Monika caught the eye of American distributor Cyrus Harvey, who had co-founded Janus Films in March 1956. "I was in Paris," Mr. Harvey said yesterday, "and I went to an obscure theater in Montmartre and made my way through the lines of the ladies of the night and saw this fabulous movie. I called Stockholm and took a trip there, and we became the distributor for all Bergman films for 12 years."
When Janus released The Seventh Seal and Wild Strawberries in quick succession at the Paris Theater in New York, "the Golden Age of Art House" was born.
Mr.

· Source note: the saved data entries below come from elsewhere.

(** * zktraffic: the reply decoder of [zktraffic/base/server_message.py]

    A shallow embedding of the opcode registry ([ServerMessageType]), of the
    reply classes and of [ServerMessage.from_payload], followed by the
    properties of the decoder.

    Conventions.
    - A Python exception is a value of [exn]; a call that may raise returns
      [result A = exn + A].
    - The dict [requests_xids] is shared with the caller and mutated in
      place: every function that touches it returns the table it leaves.
    - The registry [ServerMessageType.TYPES] is a class-level dict; it is an
      explicit argument of the functions that read it.
    - The readers of [zktraffic/base/util.py] and the constants of
      [zktraffic/base/zookeeper.py] are imported by the module but are not
      part of it: the decoder is parametric in them ([Readers],
      [zookeeper]); [Util_readers] and [ZK] give one concrete instance each. *)

From Stdlib Require Import ZArith Strings.Byte DecimalString.
From stdpp Require Import gmap strings list.

Local Open Scope Z_scope.

(** ** Exceptions *)

Inductive exn_class :=
  | DeserializationError
  | StringTooLong
  | ValueError
  | AttributeError.

Record exn := Raise { exn_cls : exn_class; exn_msg : string }.

Definition result (A : Type) : Type := exn + A.

Definition result_bind {A B} (r : result A) (k : A → result B) : result B :=
  match r with
  | inl e => inl e
  | inr a => k a
  end.

Notation "'let*' p ':=' e 'in' k" :=
  (result_bind e (fun p => k))
  (at level 10, p pattern, e at level 100, k at level 200,
   format "'[v' 'let*'  p  ':='  e  'in' '/' k ']'").

#[global] Instance exn_class_eq_dec : EqDecision exn_class.
Proof. solve_decision. Defined.

(** [except StringTooLong]: does the handler catch [e]? *)
Definition is_StringTooLong (e : exn) : bool :=
  bool_decide (exn_cls e = StringTooLong).

(** [try: <body> except StringTooLong: <handler>], read on the values the
    assigned locals hold after the statement: those of the body when it
    completes, those the handler leaves when it catches, and the exception
    itself when it is of another class. *)
Definition try_except_StringTooLong {A} (body : result A) (handler : A) : result A :=
  match body with
  | inr a => inr a
  | inl e => if is_StringTooLong e then inr handler else inl e
  end.

(** ["%d" % n] and ["%s" % n] on an int. *)
Definition string_of_Z (n : Z) : string := NilZero.string_of_int (Z.to_int n).

(** ["%s" % v] where [v] is an int or [None]. *)
Definition string_of_opcode (o : option Z) : string :=
  match o with
  | None => "None"
  | Some n => string_of_Z n
  end.

(** ** What the module imports *)

(** The readers imported from [.util]: each takes the buffer and an offset
    and returns the value read and the offset after it, or raises. *)
Record Readers := {
  read_number : list byte → Z → result (Z * Z);
  read_string : list byte → Z → result (string * Z);
  read_buffer : list byte → Z → result (list byte * Z);
  read_bool : list byte → Z → result (bool * Z);
  read_int_int : list byte → Z → result ((Z * Z) * Z);
  read_int_int_long : list byte → Z → result ((Z * Z * Z) * Z);
  read_int_bool_int : list byte → Z → result ((Z * bool * Z) * Z);
  read_reply_header : list byte → Z → result ((Z * Z * Z) * Z);
}.

(** Modelled from the spec: [INT_STRUCT], imported from
    [zktraffic/base/util.py], is missing from the sources; it is the layout
    of the "4-byte signed length prefix", so [INT_STRUCT.size] is 4. *)
Definition INT_STRUCT_size : Z := 4.

(** The constants imported from [.zookeeper]: the two reserved transaction
    ids and the opcodes the reply classes declare. *)
Record zookeeper := {
  WATCH_XID : Z;
  PING_XID : Z;
  OpCodes_CONNECT : Z;
  OpCodes_PING : Z;
  OpCodes_SETAUTH : Z;
  OpCodes_GETDATA : Z;
  OpCodes_EXISTS : Z;
  OpCodes_SYNC : Z;
  OpCodes_SETDATA : Z;
  OpCodes_DELETE : Z;
  OpCodes_GETCHILDREN : Z;
  OpCodes_GETCHILDREN2 : Z;
  OpCodes_CREATE : Z;
  OpCodes_CREATE2 : Z;
  OpCodes_SETWATCHES : Z;
  OpCodes_MULTI : Z;
}.

(** [MultiHeader(type, done, err)] of [.zookeeper]. *)
Record MultiHeader := { mh_type : Z; mh_done : bool; mh_err : Z }.

(** ** Classes and messages *)

(** The classes the module creates, in the order it creates them. *)
Inductive cls :=
  | ClientMessageType
  | ServerMessage
  | WatchEvent
  | Reply
  | ConnectReply
  | PingReply
  | AuthReply
  | GetDataReply
  | ExistsReply
  | SyncReply
  | SetDataReply
  | DeleteReply
  | GetChildrenReply
  | GetChildren2Reply
  | CreateReply
  | Create2Reply
  | SetWatchesReply
  | MultiReply.

#[global] Instance cls_eq_dec : EqDecision cls.
Proof. solve_decision. Defined.

(** [cls.__name__] *)
Definition cls_name (c : cls) : string :=
  match c with
  | ClientMessageType => "ClientMessageType"
  | ServerMessage => "ServerMessage"
  | WatchEvent => "WatchEvent"
  | Reply => "Reply"
  | ConnectReply => "ConnectReply"
  | PingReply => "PingReply"
  | AuthReply => "AuthReply"
  | GetDataReply => "GetDataReply"
  | ExistsReply => "ExistsReply"
  | SyncReply => "SyncReply"
  | SetDataReply => "SetDataReply"
  | DeleteReply => "DeleteReply"
  | GetChildrenReply => "GetChildrenReply"
  | GetChildren2Reply => "GetChildren2Reply"
  | CreateReply => "CreateReply"
  | Create2Reply => "Create2Reply"
  | SetWatchesReply => "SetWatchesReply"
  | MultiReply => "MultiReply"
  end.

(** The attributes a subclass adds in its [__init__]. *)
Inductive attrs :=
  | NoAttrs
  | WatchEventAttrs (event_type state : Z)
  | ConnectReplyAttrs (protocol timeout session : Z) (passwd : list byte) (readonly : bool)
  | GetChildrenReplyAttrs (count : Z)
  | MultiReplyAttrs (headers : list MultiHeader).

(** An instance: its class, the slots of [ServerMessage] and the
    attributes of its subclass. *)
Record message := {
  __class__ : cls;
  timestamp : Z;
  xid : Z;
  zxid : Z;
  error : Z;
  path : string;
  client : string;
  auth : string;
  server : string;
  extra : attrs;
}.

(** [ServerMessage.__init__], on an instance of class [c] whose subclass
    attributes [a] are already set. *)
Definition ServerMessage_init (c : cls) (a : attrs)
    (xid zxid error : Z) (path client server : string) : message :=
  {| __class__ := c;
     timestamp := 0;
     auth := "";
     xid := xid;
     zxid := zxid;
     error := error;
     path := path;
     client := client;
     server := server;
     extra := a |}.

(** [WatchEvent.__init__] *)
Definition WatchEvent_init (c : cls) (event_type state : Z)
    (path client server : string) : message :=
  ServerMessage_init c (WatchEventAttrs event_type state) (-1) (-1) 0 path client server.

(** [ConnectReply.__init__] *)
Definition ConnectReply_init (c : cls) (protocol timeout session : Z)
    (passwd : list byte) (readonly : bool) (client server : string) : message :=
  ServerMessage_init c (ConnectReplyAttrs protocol timeout session passwd readonly)
    0 (-1) 0 "" client server.

(** [GetChildrenReply.__init__] *)
Definition GetChildrenReply_init (c : cls) (xid zxid error count : Z)
    (client server : string) : message :=
  ServerMessage_init c (GetChildrenReplyAttrs count) xid zxid error "" client server.

(** [MultiReply.__init__] *)
Definition MultiReply_init (c : cls) (xid zxid error : Z) (client : string)
    (first_header : MultiHeader) (server : string) : message :=
  ServerMessage_init c (MultiReplyAttrs [first_header]) xid zxid error "" client server.

(** Attribute reads; [None] where the instance has no such attribute. *)
Definition timeout_of (m : message) : option Z :=
  match extra m with
  | ConnectReplyAttrs _ timeout _ _ _ => Some timeout
  | _ => None
  end.

Definition event_type_of (m : message) : option Z :=
  match extra m with
  | WatchEventAttrs event_type _ => Some event_type
  | _ => None
  end.

Definition count_of (m : message) : option Z :=
  match extra m with
  | GetChildrenReplyAttrs count => Some count
  | _ => None
  end.
(** * Offline cache agent of ayyappa_songs: the two service-worker revisions

    The repository holds two revisions of one service worker:
    - revision 1, cache version [ayyappa-songs-v5] (module [V5]),
    - revision 2, cache name [ayyappa-songs-v7]    (module [V7]),
    and a page script ([static/js/app.js], module [App]) that talks to it.

    The handlers are embedded over a small promise monad: a promise is a
    function of the worker-visible state that settles (fulfilled or
    rejected) and leaves a new state.  The browser services the handlers
    call (CacheStorage, Cache, fetch, console) are modelled in [Host]
    after the Service Worker and Fetch standards.  One event is handled at
    a time, and the work a handler starts without awaiting it is carried
    out before the handler's run ends, so a run leaves the state in which
    all the work it started has settled.  Console and toast texts are kept
    without their emoji. *)

From stdpp Require Import base option list gmap strings.
From Stdlib Require Import ZArith String.

Open Scope string_scope.
Open Scope Z_scope.

(** ** Requests, responses, state *)

(** An absolute URL, kept as its origin and the rest (path, query).
    [href] is what [request.url] holds in the source. *)
Record URL := mkURL { origin : string; pathname : string }.

Definition href (u : URL) : string := origin u +:+ pathname u.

Bergman used his international success and acclaim to direct films in a more personal, continuous and concentrated way than anyone else has before or since.

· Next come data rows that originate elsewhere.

(** The columns the ORM fills in on save: the key and [created_at]
    ([auto_now_add]) on insert, [updated_at] ([auto_now]) always. *)
Definition set_saved (pk : option Pk) (created updated : option DateTime)
    (t : SalesTransaction.t) :=
  {| SalesTransaction.id := pk;
     SalesTransaction.transaction_number := SalesTransaction.transaction_number t;
     SalesTransaction.subtotal := SalesTransaction.subtotal t;
     SalesTransaction.tax := SalesTransaction.tax t;
     SalesTransaction.discount := SalesTransaction.discount t;
     SalesTransaction.total_amount := SalesTransaction.total_amount t;
     SalesTransaction.payment_method := SalesTransaction.payment_method t;
     SalesTransaction.payment_reference := SalesTransaction.payment_reference t;
     SalesTransaction.amount_paid := SalesTransaction.amount_paid t;
     SalesTransaction.change_amount := SalesTransaction.change_amount t;
     SalesTransaction.status := SalesTransaction.status t;
     SalesTransaction.notes := SalesTransaction.notes t;
     SalesTransaction.customer_name := SalesTransaction.customer_name t;
     SalesTransaction.customer_phone := SalesTransaction.customer_phone t;
     SalesTransaction.customer_email := SalesTransaction.customer_email t;
     SalesTransaction.created_by := SalesTransaction.created_by t;
     SalesTransaction.created_at := created;
     SalesTransaction.updated_at := updated;
     SalesTransaction.completed_at := SalesTransaction.completed_at t;
     SalesTransaction.voided_by := SalesTransaction.voided_by t;
     SalesTransaction.voided_at := SalesTransaction.voided_at t;
     SalesTransaction.void_reason := SalesTransaction.void_reason t |}.

(** [self.status = 'COMPLETED'; self.completed_at = now] *)
Definition set_completed (now : DateTime) (t : SalesTransaction.t) :=
  {| SalesTransaction.id := SalesTransaction.id t;
     SalesTransaction.transaction_number := SalesTransaction.transaction_number t;
     SalesTransaction.subtotal := SalesTransaction.subtotal t;
     SalesTransaction.tax := SalesTransaction.tax t;
     SalesTransaction.discount := SalesTransaction.discount t;
     SalesTransaction.total_amount := SalesTransaction.total_amount t;
     SalesTransaction.payment_method := SalesTransaction.payment_method t;
     SalesTransaction.payment_reference := SalesTransaction.payment_reference t;
     SalesTransaction.amount_paid := SalesTransaction.amount_paid t;
     SalesTransaction.change_amount := SalesTransaction.change_amount t;
     SalesTransaction.status := COMPLETED;
     SalesTransaction.notes := SalesTransaction.notes t;
     SalesTransaction.customer_name := SalesTransaction.customer_name t;
     SalesTransaction.customer_phone := SalesTransaction.customer_phone t;
     SalesTransaction.customer_email := SalesTransaction.customer_email t;
     SalesTransaction.created_by := SalesTransaction.created_by t;
     SalesTransaction.created_at := SalesTransaction.created_at t;
     SalesTransaction.updated_at := SalesTransaction.updated_at t;
     SalesTransaction.completed_at := Some now;
     SalesTransaction.voided_by := SalesTransaction.voided_by t;
     SalesTransaction.voided_at := SalesTransaction.voided_at t;
     SalesTransaction.void_reason := SalesTransaction.void_reason t |}.

(** [self.status = 'VOID'; self.voided_by = user; self.voided_at = now;
    self.void_reason = reason] *)
Definition set_voided (user : Pk) (now : DateTime) (reason : string)
    (t : SalesTransaction.t) :=
  {| SalesTransaction.id := SalesTransaction.id t;
     SalesTransaction.transaction_number := SalesTransaction.transaction_number t;
     SalesTransaction.subtotal := SalesTransaction.subtotal t;
     SalesTransaction.tax := SalesTransaction.tax t;
     SalesTransaction.discount := SalesTransaction.discount t;
     SalesTransaction.total_amount := SalesTransaction.total_amount t;
     SalesTransaction.payment_method := SalesTransaction.payment_method t;
     SalesTransaction.payment_reference := SalesTransaction.payment_reference t;
     SalesTransaction.amount_paid := SalesTransaction.amount_paid t;
     SalesTransaction.change_amount := SalesTransaction.change_amount t;
     SalesTransaction.status := VOID;
     SalesTransaction.notes := SalesTransaction.notes t;
     SalesTransaction.customer_name := SalesTransaction.customer_name t;
     SalesTransaction.customer_phone := SalesTransaction.customer_phone t;
     SalesTransaction.customer_email := SalesTransaction.customer_email t;
     SalesTransaction.created_by := SalesTransaction.created_by t;
     SalesTransaction.created_at := SalesTransaction.created_at t;
     SalesTransaction.updated_at := SalesTransaction.updated_at t;
     SalesTransaction.completed_at := SalesTransaction.completed_at t;
     SalesTransaction.voided_by := Some user;
     SalesTransaction.voided_at := Some now;
     SalesTransaction.void_reason := reason |}.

Steve Vineberg, professor of film and theater at College of the Holy Cross in Worcester, Mass., notes that other stage-bred directors, such as Orson Welles, rarely went back to the theater after experiencing success in movies. "Bergman, almost uniquely, was going back and forth throughout his career, and his screenplays feel like plays in their dramatic structure."

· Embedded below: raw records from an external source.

Lemma socket_calls_app (es1 es2 : list event) :
  socket_calls (es1 ++ es2) = socket_calls es1 ++ socket_calls es2.
Proof.
  induction es1 as [|e es1 IH]; [reflexivity|].
  cbn [app socket_calls]. destruct e; try exact IH. cbn. now rewrite IH.
Qed.

Lemma quiet_counts (es : list event) :
  forallb quiet es = true ->
  sockets_opened es = O /\ sockets_closed es = O /\ socket_failures es = O /\
  socket_calls es = [].
Proof.
  induction es as [|e es IH]; intros H; [now repeat split|].
  cbn [forallb] in H. apply andb_prop in H as [He H].
  destruct (IH H) as (H1 & H2 & H3 & H4).
  destruct e; try discriminate He; now repeat split.
Qed.

(** ** The shape of one attempt *)

Section AttemptShape.

Variable P : platform.
Variable os : environment.
Variable cancel : CancellationRequest.

(** The loop creates no descriptor, configures nothing, and closes the
    descriptor as its last event exactly when it fails. *)
Lemma await_run_closing (fd sockfd : Z) (errMsg : string) (n : nat)
    (out : attempt_result) (tr : list event) :
  await_run os fd sockfd errMsg n out tr ->
  exists body,
    forallb quiet body = true /\
    forallb (fun e => negb (is_config e)) body = true /\
    ((out = (true, fd, errMsg) /\ tr = body) \/
     (fst (fst out) = false /\ snd (fst out) = sockfd /\
      tr = body ++ [EvClose fd])).
Proof.
  induction 1 as [|n|n out tl Hrun IH|n r Hr|n r v Hrv].
  - exists []. repeat split. right. now repeat split.
  - exists [EvCancel true]. repeat split. right. now repeat split.
  - destruct IH as (body & Hq & Hc & Hcase).
    exists (EvCancel false :: EvSelect fd selectTimeOut false :: body).
    repeat split; [exact Hq|exact Hc|].
    destruct Hcase as [[-> ->]|(Hf & Hs & ->)]; [left|right]; now repeat split.
  - exists [EvCancel false; EvSelect fd selectTimeOut true;
            EvGetsockopt fd SOL_SOCKET SO_ERROR r 0].
    repeat split. left. now split.
  - exists [EvCancel false; EvSelect fd selectTimeOut true;
            EvGetsockopt fd SOL_SOCKET SO_ERROR r v].
    repeat split. right. now repeat split.
Qed.

Lemma configure_quiet (fd : Z) (h : history) :
  forallb quiet (snd (configure P os fd h)) = true.
Proof.
  rewrite configure_eq. cbv zeta. destruct (SO_NOSIGPIPE_defined P); reflexivity.
Qed.

(** One attempt: no socket; or a socket, quiet events, and the close of the
    socket exactly when the attempt fails. *)
Lemma attempt_shape (a : addrinfo) (sockfd0 : Z) (errMsg : string) (h : history) :
  let r := connectToAddress P os a sockfd0 errMsg cancel h in
  let fd := os_socket os h (ai_family a) (ai_socktype a) (ai_protocol a) in
  let e0 := EvSocket (ai_family a) (ai_socktype a) (ai_protocol a) fd in
  (fd < 0 /\ r = ((false, -1, "Cannot create a socket"), [e0])) \/
  (0 <= fd /\
   exists body,
     forallb quiet body = true /\
     ((fst r = (true, fd, errMsg) /\ snd r = e0 :: body) \/
      (fst (fst (fst r)) = false /\ snd (fst (fst r)) = -1 /\
       snd r = e0 :: body ++ [EvClose fd]))).
Proof.
  cbv zeta. rewrite connectToAddress_eq. cbv zeta.
  set (fd := os_socket os h _ _ _).
  destruct (Z.ltb_spec fd 0) as [Hlt|Hge]; [left; now split|].
  right. split; [exact Hge|].
  set (cfg := snd (configure P os fd _)).
  assert (Hcfg : forallb quiet cfg = true) by apply configure_quiet.
  set (rc := os_connect os _ _ _ _).
  destruct ((rc =? -1) && _).
  - exists (cfg ++ [EvConnect fd (ai_addr a) (ai_addrlen a) rc]).
    split; [rewrite forallb_app, Hcfg; reflexivity|].
    right. cbn [fst snd]. repeat split. norm_app. reflexivity.
  - set (h2 := h ++ _).
    pose proof (await_connection_run os cancel fd (-1) errMsg h2) as Hrun.
    cbv zeta in Hrun.
    destruct (await_run_closing _ _ _ _ _ _ Hrun) as (body & Hq & _ & Hcase).
    exists (cfg ++ EvConnect fd (ai_addr a) (ai_addrlen a) rc :: body).
    split; [rewrite forallb_app, Hcfg; exact Hq|].
    cbn [fst snd].
    destruct Hcase as [[-> ->]|(Hf & Hs & ->)]; [left|right].
    + now split.
    + repeat split; [exact Hf|exact Hs|]. norm_app. reflexivity.
Qed.

(** The value [sockfd] holds when the function is called plays no part. *)
Lemma connectToAddress_sockfd_in (a : addrinfo) (s1 s2 : Z) (errMsg : string)
    (h : history) :
  connectToAddress P os a s1 errMsg cancel h
  = connectToAddress P os a s2 errMsg cancel h.
Proof. reflexivity. Qed.

(** What one attempt leaves: result, live descriptors, counts. *)
Lemma attempt_account (a : addrinfo) (sockfd0 : Z) (errMsg : string) (h : history) :
  let r := connectToAddress P os a sockfd0 errMsg cancel h in
  let fd := os_socket os h (ai_family a) (ai_socktype a) (ai_protocol a) in
  at_most_one_live (snd r) /\
  socket_calls (snd r) = [socket_args a] /\
  ((fst (fst (fst r)) = true /\ snd (fst (fst r)) = fd /\ 0 <= fd /\
    snd (fst r) = errMsg /\
    live_after [] (snd r) = [fd] /\
    sockets_opened (snd r) = 1%nat /\ sockets_closed (snd r) = 0%nat /\
    socket_failures (snd r) = 0%nat) \/
   (fst (fst (fst r)) = false /\ snd (fst (fst r)) = -1 /\
    live_after [] (snd r) = [] /\
    sockets_closed (snd r) = sockets_opened (snd r) /\
    (sockets_opened (snd r) + socket_failures (snd r) = 1)%nat)).
Proof.
  cbv zeta. pose proof (attempt_shape a sockfd0 errMsg h) as Hshape.
  cbv zeta in Hshape.
  set (fd := os_socket os h (ai_family a) (ai_socktype a) (ai_protocol a)) in *.
  destruct Hshape as [[Hlt ->]|(Hge & body & Hq & Hcase)].
  - apply Z.ltb_lt in Hlt. cbn [fst snd]. split; [|split].
    + intros [|k]; cbn; [lia|]. rewrite Hlt, firstn_nil. cbn. lia.
    + reflexivity.
    + right. cbn. rewrite Hlt. now repeat split.
  - assert (Hnlt : (fd <? 0) = false) by (apply Z.ltb_ge; exact Hge).
    destruct (quiet_counts body Hq) as (Qo & Qc & Qf & Qs).
    destruct Hcase as [[Hr Hs]|(Hf & Hsock & Hs)]; rewrite Hs.
    + split; [|split].
      * rewrite <- (app_nil_r body).
        apply (at_most_one_attempt _ fd);
          [cbn; now rewrite Hnlt|exact Hq|now left].
      * cbn [socket_calls]. now rewrite Qs.
      * left. rewrite Hr. cbn [fst snd].
        repeat split; try assumption.
        -- cbn [live_after fold_left live_step]. rewrite Hnlt.
           exact (live_after_quiet _ _ Hq).
        -- cbn [sockets_opened]. now rewrite Hnlt, Qo.
        -- cbn [socket_failures]. now rewrite Hnlt.
    + split; [|split].
      * apply (at_most_one_attempt _ fd);
          [cbn; now rewrite Hnlt|exact Hq|now right].
      * cbn [socket_calls]. rewrite socket_calls_app, Qs. reflexivity.
      * right. repeat split; try assumption.
        -- cbn [live_after fold_left live_step]. rewrite Hnlt.
           fold (live_after [fd] (body ++ [EvClose fd])).
           rewrite live_after_app, (live_after_quiet _ _ Hq).
           cbn. now rewrite Z.eqb_refl.
        -- cbn [sockets_opened sockets_closed]. rewrite Hnlt.
           rewrite sockets_opened_app, sockets_closed_app, Qo, Qc. reflexivity.
        -- cbn [sockets_opened socket_failures]. rewrite Hnlt.
           rewrite sockets_opened_app, socket_failures_app, Qo, Qf. reflexivity.
Qed.

End AttemptShape.

(** ** The failover loop *)

Section Failover.

Variable P : platform.
Variable os : environment.
Variable cancel : CancellationRequest.

Lemma failed_attempt_sockfd (a : addrinfo) (sockfd0 : Z) (errMsg : string)
    (h : history) (s : Z) (m : string) (es : list event) :
  connectToAddress P os a sockfd0 errMsg cancel h = ((false, s, m), es) ->
  s = -1.
Proof.
  intros E. pose proof (attempt_account P os cancel a sockfd0 errMsg h) as H.
  cbv zeta in H. rewrite E in H. cbn [fst snd] in H.
  destruct H as (_ & _ & [(Ht & _)|(_ & Hs & _)]); [discriminate Ht|exact Hs].
Qed.

(** Every attempt fails: the loop goes through the whole list. *)
Lemma loop_all_fail (l : list addrinfo) (errMsg : string) (h : history)
    (m : string) (es : list event) :
  attempts_fail P os cancel l errMsg h m es ->
  connect_loop P os l false (-1) errMsg cancel h = ((false, -1, m), es).
Proof.
  induction 1 as [errMsg h|a l errMsg h s m es m' es' E Hrest IH].
  - reflexivity.
  - rewrite connect_loop_cons. cbv zeta. rewrite E. cbn [fst snd].
    rewrite (failed_attempt_sockfd _ _ _ _ _ _ _ E), IH. reflexivity.
Qed.

(** The attempts before one that succeeds fail: the loop stops at that one. *)
Lemma loop_first_success (pre : list addrinfo) (a : addrinfo)
    (post : list addrinfo) (errMsg : string) (h : history) (m1 : string)
    (es1 : list event) (fd : Z) (m : string) (es : list event) :
  attempts_fail P os cancel pre errMsg h m1 es1 ->
  connectToAddress P os a (-1) m1 cancel (h ++ es1) = ((true, fd, m), es) ->
  connect_loop P os (pre ++ a :: post) false (-1) errMsg cancel h
  = ((true, fd, m), es1 ++ es).
Proof.
  induction 1 as [errMsg h|a' l errMsg h s m0 es0 m' es' E Hrest IH]; intros Ha.
  - rewrite app_nil_r in Ha. cbn [app]. rewrite connect_loop_cons. cbv zeta.
    now rewrite Ha.
  - cbn [app]. rewrite connect_loop_cons. cbv zeta. rewrite E. cbn [fst snd].
    rewrite (failed_attempt_sockfd _ _ _ _ _ _ _ E).
    rewrite app_assoc in Ha. rewrite (IH Ha). cbn [fst snd].
    now rewrite app_assoc.
Qed.

(** One or the other: every attempt fails, or there is a first that succeeds. *)
Lemma loop_cases (l : list addrinfo) (errMsg : string) (h : history) :
  (exists m es, attempts_fail P os cancel l errMsg h m es) \/
  (exists pre a post m1 es1 fd m es,
     l = pre ++ a :: post /\
     attempts_fail P os cancel pre errMsg h m1 es1 /\
     connectToAddress P os a (-1) m1 cancel (h ++ es1) = ((true, fd, m), es)).
Proof.
  revert errMsg h. induction l as [|a l IH]; intros errMsg h.
  - left. exists errMsg, []. constructor.
  - destruct (connectToAddress P os a (-1) errMsg cancel h)
      as [[[b s] m] es] eqn:E.
    destruct b.
    + right. exists [], a, l, errMsg, [], s, m, es.
      repeat split; [constructor|]. now rewrite app_nil_r.
    + destruct (IH m (h ++ es))
        as [(m' & es' & Hall)|(pre & a' & post & m1 & es1 & fd & m' & es' & -> & Hpre & Ha)].
      * left. exists m', (es ++ es'). econstructor; eassumption.
      * right. exists (a :: pre), a', post, m1, (es ++ es1), fd, m', es'.
        repeat split.
        -- econstructor; eassumption.
        -- now rewrite app_assoc.
Qed.

(** A last failing attempt added to failing attempts. *)
Lemma attempts_fail_snoc (pre : list addrinfo) (a : addrinfo) (errMsg : string)
    (h : history) (m1 : string) (es1 : list event) (s : Z) (m : string)
    (es : list event) :
  attempts_fail P os cancel pre errMsg h m1 es1 ->
  connectToAddress P os a (-1) m1 cancel (h ++ es1) = ((false, s, m), es) ->
  attempts_fail P os cancel (pre ++ [a]) errMsg h m (es1 ++ es).
Proof.
  induction 1 as [errMsg h|a' l errMsg h s0 m0 es0 m' es' E Hrest IH]; intros Ha.
  - rewrite app_nil_r in Ha. cbn [app]. rewrite <- (app_nil_r es).
    econstructor; [eassumption|constructor].
  - cbn [app]. rewrite <- app_assoc. econstructor; [eassumption|].
    apply IH. now rewrite <- app_assoc.
Qed.

(** Failing attempts leave nothing open; their sockets are counted. *)
Lemma attempts_fail_account (l : list addrinfo) (errMsg : string) (h : history)
    (m : string) (es : list event) :
  attempts_fail P os cancel l errMsg h m es ->
  at_most_one_live es /\
  live_after [] es = [] /\
  socket_calls es = map socket_args l /\
  sockets_closed es = sockets_opened es /\
  (sockets_opened es + socket_failures es = List.length l)%nat.
Proof.
  induction 1 as [errMsg h|a l errMsg h s m es m' es' E Hrest IH].
  - repeat split. intros k. rewrite firstn_nil. cbn. lia.
  - destruct IH as (I1 & I2 & I3 & I4 & I5).
    pose proof (attempt_account P os cancel a (-1) errMsg h) as H.
    cbv zeta in H. rewrite E in H. cbn [fst snd] in H.
    destruct H as (A1 & A2 & [(Ht & _)|(_ & _ & A3 & A4 & A5)]);
      [discriminate Ht|].
    repeat split.
    + now apply at_most_one_app.
    + now rewrite live_after_app, A3.
    + rewrite socket_calls_app, A2, I3. reflexivity.
    + rewrite sockets_closed_app, sockets_opened_app. lia.
    + rewrite sockets_opened_app, socket_failures_app. cbn [List.length]. lia.
Qed.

Mr. Bergman always rooted his movies in his actors, who became international sensations: women like Harriet Andersson, Bibi Andersson, Ingrid Thulin, Liv Ull- mann and Lena Olin; men like Erland Josephson, Gunnar Bjornstrand and, of course, Mr. von Sydow.
According to Mr. Vineberg, Mr. Bergman "rehearsed with actors in the way a theater director would rehearse, going through scenes and working through the psychology of the characters, which is something other movie directors almost never do."
Yesterday, Mr. Kaufman said that working with Mr. Bergman's cinematographer, Sven Nykvist, on The Unbearable Lightness of Being, gave him insight into Mr. Bergman's technique. "Sven was the fastest cameraman I've ever worked with. ... His speed gave Ingmar the ability to move on to his next shot without the actors going back to their trailers and losing their flow and their energy."
Mr. Bergman's intimate communication with his actors made him a trailblazer in television as well as movies. Emmy-winning director Lamont Johnson said he considered Mr. Bergman "the model, the absolute paragon," for "the way he saw right through the fiber of people and gave you their insights, their insides; he could expose the worst and most fearful side of mortal nature and get you to say, 'Yes, that's the way it is.' He made you feel it was all terribly frightening and also absolutely true."
Mr. Johnson credits Mr. Bergman with making the family-saga miniseries critically respectable with the mammoth 1973 psychodrama Scenes from a Marriage.
Mr. Bergman's influence spanned generations, modes and genres. Howard Rodman, a screenwriter (Joe Gould's Secret), thinks Mr. Bergman's films have grown more contemporary over the years. "You look at everything from David Lynch to Lost to Being John Malkovich, which all give off this sense that there is another world just behind this one - and sometimes it's not too far behind, and sometimes the scrim is wearing thin - and you see how much of it comes from Bergman."
Mr. Bergman's gift was to see the humanity and loss and sometimes the humor in these perilous intersections. In Smiles of a Summer Night, the keynote line is, "One can never protect a single human being from any kind of suffering." But what Mr. Bergman proved in film after film is that you can turn suffering into art.